Assignment: Copy nothing from the entries below except the lines from the one containing "let m := set_tracker i t m in" through the one containing "set (n := List.length (mm_trackers m)).", and copy those exactly.

Supplied data:
======

Definition refreshActiveMetadata (remoteMetadata : option CollectionMetadata) (m : MetadataManager) : Outcome MetadataManager :=
  match remoteMetadata, mm_metadata m with
  | None, [] =>
      invariant (List.length (mm_receivingChunks m) =? 0)%nat ;*
      invariant (deleter_isEmpty (mm_rangesToClean m)) ;*
      Ret m
  | None, _ =>
      let* _ := active m in
      let* m := _clearAllCleanups abandoned (set_receiving [] m) in
      Ret (set_metadata [] m)
  | Some remote, [] =>
      invariant (List.length (mm_receivingChunks m) =? 0)%nat ;*
      let* m := _setActiveMetadata remote m in
      invariant (deleter_isEmpty (mm_rangesToClean m)) ;*
      Ret m
  | Some remote, _ =>
      let* activeMetadata := active m in
      if negb (oid_eqb (_epoch (getCollVersion activeMetadata)) (_epoch (getCollVersion remote))) then
        let* m := _setActiveMetadata remote (set_receiving [] m) in
        _clearAllCleanups abandoned m
      else if version_ge (getCollVersion activeMetadata) (getCollVersion remote) then Ret m
      else
        let receiving := List.filter (fun r => negb (rangeOverlapsChunk remote (mkRange r.1 r.2))) (mm_receivingChunks m) in
        _setActiveMetadata remote (set_receiving receiving m)
  end.

(** * Queries *)

(** [getActiveMetadata]: the tracker that the result refers to, if any. *)
Definition getActiveMetadata (m : MetadataManager) : Outcome (MetadataManager * option nat) :=
  match last (mm_metadata m) with
  | None => Ret (m, None)
  | Some i =>
      let* t := tracker i m in
      Ret (set_tracker i (with_usage (u32 (tk_usageCounter t + 1)) t) m, Some i)
  end.

(** [ScopedCollectionMetadata::_clear] of a reference to a tracker. *)
Definition release (i : nat) (m : MetadataManager) : Outcome MetadataManager :=
  let* t := tracker i m in
  invariant (negb (tk_usageCounter t =? 0)) ;*
  let t := with_usage (tk_usageCounter t - 1) t in
  let m := set_tracker i t m in
  if tk_usageCounter t =? 0 then _retireExpiredMetadata m else Ret m.
Lemma extend_safe (careful : Prop) held ready ready' recv remote m :
  mm_ok held m -> mm_safe careful ready m -> (careful -> gains_only_ready ready m remote) ->
  recv ⊆ mm_receivingChunks m -> (forall a b k, (a, b) ∈ recv -> covered (md_rangesMap remote) k -> ~ (a ≼ k /\ k ≺ b)) ->
  ready' ⊆ ready -> ready' ⊆ recv -> mm_safe careful ready' (extend remote (set_receiving recv m)).
Proof.
  intros Hok Hs Hg Hrecv Hno Hsub Hsub'. set (m' := extend _ _). pose proof (extend_lookup remote (set_receiving recv m)) as Hl.
  set (n := List.length (mm_trackers m)).
  assert (Hp : pending m' = pending m) by exact (extend_pending remote (set_receiving recv m)).
  assert (Hown : forall j k, owned_by m' j k -> owned_by m j k \/ (j = n /\ covered (md_rangesMap remote) k)).
  { intros j k (Hj & t & md & Ht & Em & Ha & Hc). apply Hl in Ht as [Ht|[-> ->]]; [left|right; by injection Em as <-].
    assert (Hne : j <> n) by (intros ->; apply lookup_lt_Some in Ht; cbn in Ht; unfold n in Ht; lia).
    split; [apply elem_of_app in Hj as [Hj| ->%list_elem_of_singleton]; [done|by destruct Hne]|].
    exists t, md. split_and!; [done|done| |done]. right. destruct Ha as [Ha|Ha]; [|done]. exfalso.
    unfold m' in Ha. rewrite extend_last in Ha. injection Ha as <-. by apply Hne. }
  split; rewrite ?Hp.
  - intros d j k Hst Hd [Ho|[-> Hc]]%Hown; [by eapply (safe_queue _ _ Hs)|]. change (d ∈ queue m) in Hd.
    destruct (Hg Hst k Hc) as [(i & _ & Ho)|(a & b & Hab & Hk)]; [by eapply (safe_queue _ _ Hs)|]. intros Hin.
    eapply (safe_ready _ _ Hs); [exact Hst|exact Hab| |exact Hin|exact Hk]. apply elem_of_app. by left.
  - intros i j t d k Hst Ht Hd Ho Hlt. apply Hl in Ht as [Ht|[-> ->]]; [|by apply not_elem_of_nil in Hd].
    change (mm_trackers m !! i = Some t) in Ht. apply Hown in Ho as [Ho|[-> Hc]]; [by eapply (safe_orphans _ _ Hs)|].
    destruct (Hg Hst k Hc) as [(x & Hx & Ho)|(a & b & Hab & Hk)].
    + eapply (safe_orphans _ _ Hs); [exact Hst|exact Ht|exact Hd|exact Ho|].
      assert (Hi : i ∈ mm_metadata m).
      { destruct (decide (i ∈ mm_metadata m)) as [|Hn]; [done|]. rewrite (ok_popped _ _ Hok i t Ht Hn) in Hd.
        by apply not_elem_of_nil in Hd. }
      apply (sorted_below (mm_metadata m)); [apply Hok|done|done|]. intros ->.
      destruct (ok_active _ _ Hok x Hx) as (t0 & md & Ht0 & _ & E0).
      assert (t0 = t) as -> by congruence. rewrite E0 in Hd. by apply not_elem_of_nil in Hd.
    + intros Hin. eapply (safe_ready _ _ Hs); [exact Hst|exact Hab| |exact Hin|exact Hk]. apply elem_of_app. right.
      apply list_elem_of_join. exists (tk_orphans t). split; [done|]. apply list_elem_of_fmap_2. by eapply list_elem_of_lookup_2.
  - intros a b i k Hab [Ho|[-> Hc]]%Hown; [eapply (safe_receiving _ _ Hs); [by apply Hrecv|done]|by eapply Hno].
  - intros a b d k Hst Hab%Hsub. by eapply (safe_ready _ _ Hs).
  - done.
Qed.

======

Response below:
  let m := set_tracker i t m in
  if tk_usageCounter t =? 0 then _retireExpiredMetadata m else Ret m.
Lemma extend_safe (careful : Prop) held ready ready' recv remote m :
  mm_ok held m -> mm_safe careful ready m -> (careful -> gains_only_ready ready m remote) ->
  recv ⊆ mm_receivingChunks m -> (forall a b k, (a, b) ∈ recv -> covered (md_rangesMap remote) k -> ~ (a ≼ k /\ k ≺ b)) ->
  ready' ⊆ ready -> ready' ⊆ recv -> mm_safe careful ready' (extend remote (set_receiving recv m)).
Proof.
  intros Hok Hs Hg Hrecv Hno Hsub Hsub'. set (m' := extend _ _). pose proof (extend_lookup remote (set_receiving recv m)) as Hl.
  set (n := List.length (mm_trackers m)).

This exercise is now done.